To start, one needs to do a sunlight analysis for growing plants in the balcony
The ongoing pandemic has forced people to practice social distancing within the four walls of their urban accommodations.
With strict rules prohibiting people to take jaunts in nature, or even a short stroll through a park out of fear of contamination, there has been a renewed desire for experiencing the outdoors.
So in the space-crunched metropolitan homes in concretised boroughs, converting balconies and patios into full-fledged urban-gardens can be just the passion-project one needs right now.
As actress Anushka Sharma illustrated last week, not only can a balcony flowing with houseplants help one escape the pandemic dread, but it also gives one a much-needed dose of greenery.
“Amidst the current crisis, the balcony transformation project can be fun. You will be able to convert the once-neglected space into a purposeful, cosy, and cheerful den for you and your family. All you need is some creativity,” says Pankaj Poddar, co-founder of Hipcouch, an interior design company.
Economising the space
To start, one needs to do a sunlight analysis for growing plants in the balcony. The best sunlight that plants can get will be in the North-East direction, so one needs to work that out in addition to considering other factors such as water drainage. Since the limited spatial configuration is the biggest challenge of this upscale project, one needs to make the most of the available space, including the overhangs and walls.
“Keeping the overhangs in mind, try to suspend pots from the upper ceiling and have something hanging from it. You also have a big advantage in the sidewall. Try growing creepers on the wall to take advantage of the verticality so that your floor space can relatively be left free,” suggests landscape architect Kunal Maniar.

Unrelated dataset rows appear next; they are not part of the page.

(** ** C6 *)

(** C6.  For the results that the batches and the validation of a run
    deliver, the totals count as many users as there are results; every
    other total is the sum of its field over the profile entries alone; and
    when every result is an error entry those four totals are zero. *)
Theorem totals_of_run (web : string → nat → PageRun) (usernames : list string)
    (batchSize : nat) (task : string → option string → settled Entry)
    (completion : nat → list nat) (fuel : nat) (lastReport : option Report)
    (logFilePath : option string) (results validatedResults : list Entry)
    (bar : ProgressBar) (st st' : Env) :
  processInBatches usernames batchSize task None completion fuel
    = Some (Fulfilled results, bar) →
  validateVideoCounts web results lastReport logFilePath st
    = (Fulfilled validatedResults, st') →
  totals usernames validatedResults =
    {| Totals.totalUsers := Z.of_nat (length validatedResults);
       Totals.totalVideos := sum_over_profiles totalVideos validatedResults;
       Totals.totalFollowers := sum_over_profiles followers validatedResults;
       Totals.totalLikes := sum_over_profiles likes validatedResults;
       Totals.totalViews := sum_over_profiles totalViews validatedResults |} ∧
  (Forall (λ user, no_error user = false) validatedResults →
   totals usernames validatedResults =
     {| Totals.totalUsers := Z.of_nat (length validatedResults);
        Totals.totalVideos := 0;
        Totals.totalFollowers := 0;
        Totals.totalLikes := 0;
        Totals.totalViews := 0 |}).
Proof.
  intros Hbatches Hvalidated.
  apply processInBatches_length in Hbatches.
  apply validateVideoCounts_length in Hvalidated.
  assert (Htotals : totals usernames validatedResults =
    {| Totals.totalUsers := Z.of_nat (length validatedResults);
       Totals.totalVideos := sum_over_profiles totalVideos validatedResults;
       Totals.totalFollowers := sum_over_profiles followers validatedResults;
       Totals.totalLikes := sum_over_profiles likes validatedResults;
       Totals.totalViews := sum_over_profiles totalViews validatedResults |}).
  { unfold totals. rewrite <- Hbatches, <- Hvalidated.
    f_equal; apply sum_profiles_only; by intros [name d|name e]. }
  split; [exact Htotals|].
  intros Herrors. rewrite Htotals. by rewrite !sum_over_errors.
Qed.

(** ** C8 *)

(** C8 fails as stated: on a first run, with the totals of the
    specification's example and no last report, the script computes no
    deltas at all; [differences] stays [null], and [calculateDifferences]
    itself, handed [null], throws. *)
Lemma first_run_computes_no_deltas :
  differences sample_totals None = Fulfilled None ∧
  differences sample_totals None ≠ Fulfilled (Some sample_totals) ∧
  calculateDifferences sample_totals None
    = Rejected "TypeError: Cannot read properties of null".
Proof. repeat split. discriminate. Qed.

(** C8, amended.  Against a last report that carries totals, every delta is
    the current value minus the previous one, or minus zero where the
    previous totals lack the field.  Without a last report no deltas are
    computed, and that outcome differs from every outcome computed against a
    last report, one without any change included. *)
Theorem differences_per_field (current : Totals.t) :
  differences current None = Fulfilled None ∧
  (∀ report previous,
     report_totals report = Some previous →
     differences current (Some report) =
       Fulfilled (Some
         {| Totals.totalUsers :=
              Totals.totalUsers current - default 0 (PreviousTotals.totalUsers previous);
            Totals.totalVideos :=
              Totals.totalVideos current - default 0 (PreviousTotals.totalVideos previous);
            Totals.totalFollowers :=
              Totals.totalFollowers current
                - default 0 (PreviousTotals.totalFollowers previous);
            Totals.totalLikes :=
              Totals.totalLikes current - default 0 (PreviousTotals.totalLikes previous);
            Totals.totalViews :=
              Totals.totalViews current - default 0 (PreviousTotals.totalViews previous) |})) ∧
  (∀ report, differences current (Some report) ≠ differences current None) ∧
  differences current None ≠ Fulfilled (Some no_change).
Proof.
  repeat split.
  - intros report previous Hprev. unfold differences. by rewrite Hprev.
  - intros report. unfold differences.
    by destruct (calculateDifferences current (report_totals report)).
  - discriminate.
Qed.

(** ** C9 *)

(** C9 fails as stated: a last report exists and the differences are
    computed, yet the document that is written has neither a [deltas] nor a
    [differences] field. *)
Lemma document_without_deltas :
  ∃ doc deltas,
    main_report sample_toFixed1 ["ana"; "ben"; "cleo"] sample_results (Some sample_report)
      (Some 5%nat) "2024-06-10T09:00:00.000Z" = Fulfilled (doc, Some deltas) ∧
    get_field "deltas" doc = None ∧
    get_field "differences" doc = None.
Proof. eexists _, _. repeat split. Qed.

Section Document.

Context (toFixed1 : Z → Z → string).

(** C9, amended.  Whenever the last report, if there is one, carries
    totals, the document is written, and it consists of exactly four fields:
    the timestamp, the validated results in full and in order with error
    entries included, the totals, and the three rankings.  It has no deltas
    field, with or without a last report; the differences, present exactly
    when a last report exists, only reach the printed summary. *)
Theorem document_fields (usernames : list string) (validatedResults : list Entry)
    (lastReport : option Report) (rankLimit : option nat) (now : string) :
  (∀ report, lastReport = Some report → is_Some (report_totals report)) →
  ∃ doc deltas,
    main_report toFixed1 usernames validatedResults lastReport rankLimit now
      = Fulfilled (doc, deltas) ∧
    object_keys doc = ["timestamp"; "results"; "totals"; "highest"] ∧
    get_field "timestamp" doc = Some (JString now) ∧
    get_field "results" doc = Some (JArray (entry_json <$> validatedResults)) ∧
    get_field "totals" doc = Some (totals_json (totals usernames validatedResults)) ∧
    get_field "highest" doc =
      Some (JObject
        [("topUsersByFollowers",
          JString (getTopUsers toFixed1 validatedResults Followers rankLimit));
         ("topUsersByViews",
          JString (getTopUsers toFixed1 validatedResults TotalViews rankLimit));
         ("topUsersByLikes",
          JString (getTopUsers toFixed1 validatedResults Likes rankLimit))]) ∧
    get_field "deltas" doc = None ∧
    (is_Some deltas ↔ is_Some lastReport).
Proof.
  intros Htotals. unfold main_report.
  destruct lastReport as [report|].
  - destruct (Htotals report eq_refl) as [previous Hprev].
    cbn [differences]. rewrite Hprev. cbn [calculateDifferences].
    eexists _, _. split; [reflexivity|]. repeat split; eauto.
  - cbn [differences]. eexists _, _. split; [reflexivity|].
    repeat split; intros [? [=]].
Qed.

End Document.
(** C3, as the code has it: an action is appended to [runningActions] at
    the moment it is dequeued, and nothing is ever removed from
    [runningActions]: after any further inputs it is what it was, followed
    by the actions dequeued since, in the order they were dequeued. *)
Theorem C3_running_actions_only_grow ins s s' h :
  exec ins s = Some (s', h) →
  runningActions (op s') = runningActions (op s) ++ dequeued h.
Proof. intros H. by apply exec_queue in H as [? _]. Qed.

Lemma C3_witness :
  runningActions (op (final None one_task_one_action))
  = runningActions (op (new_Operation None))
    ++ dequeued (history None one_task_one_action).
Proof.
  apply (C3_running_actions_only_grow one_task_one_action
           (new_Operation None)
           (final None one_task_one_action)
           (history None one_task_one_action)).
  vm_compute. reflexivity.
Defined.

(** C3 as stated fails: the action of [one_task_one_action] was dequeued,
    its runner succeeded and the worker's loop has ended, and the action is
    still in [runningActions]. *)
Lemma C3_counterexample :
  runs None one_task_one_action
    (final None one_task_one_action) (history None one_task_one_action) ∧
  EvDequeue (mkWrapped 5 0) ∈ history None one_task_one_action ∧
  EvOutcome 0 Succeeded ∈ history None one_task_one_action ∧
  threads (final None one_task_one_action) = [] ∧
  runningActions (op (final None one_task_one_action)) = [mkWrapped 5 0].
Proof.
  vm_compute. repeat split; try reflexivity.
  - do 3 apply list_elem_of_further. apply list_elem_of_here.
  - do 4 apply list_elem_of_further. apply list_elem_of_here.
Qed.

Further, incorporating plants in the other nooks and corners of the house also adds to the vibrancy.
“Place the potted plants on the side table height to avoid compromising with storage space. If one doesn’t get enough sunlight indoors, you can regularly swap the plants from the balcony to interior spaces and vice-versa,” says interior and architectural designer Mangesh Lungare.
Choosing plants for your indoor oasis is the most exciting part of this endeavour. While selecting climate-tolerant plants for sustainability, or aesthetic plants for décor aspirations are important, one must start by making decisions keeping in mind the holistic growth.
“For people who are starting, I would recommend growing flower or fruit-bearing plants, as people get excited to see that their plants are bearing the fruit of their efforts. Aesthetically good-looking plants for the first-timers get boring as they will look the same on Day 60 as they did on Day 1,” Maniar explains.
Having a connection with the plants is essential to be in sync with nature. Therefore, to be able to properly nurture plants, one needs to aspire for a symbiotic relationship.
“If one is a tea drinker, I would recommend growing lemongrass and mint because there cannot be a more refreshing moment than one waking up in the morning, going into the balcony, plucking lemongrass or mint leaves and making tea for oneself.
It will connect them to the plant because it is giving back something to you almost in the manner of a ritual,” he adds.
Similarly, Raat ki Raani can make a good option for its nocturnal fragrance. Moreover, one can also grow oxygen-enhancing plants such as Areca Palm and Sansevieria or even building an organic kitchen garden by planting saplings of herbs, cherry tomatoes, lettuce, and herbs such as oregano, cilantro, sage, parsley, and others.
“Considering the situation, one can try some home gardening. Try growing microgreens by germinating pulses and then transferring them to a planter. The idea of being organic is growing, so why not get along and plant your herbs and greens in your patios? This will not only add greenery but colour and freshness to your balcony as well. You can also get innovative with things like mailboxes and tin cans. You get a lovely plant for your balcony and a nutritious meal later,” says Poddar.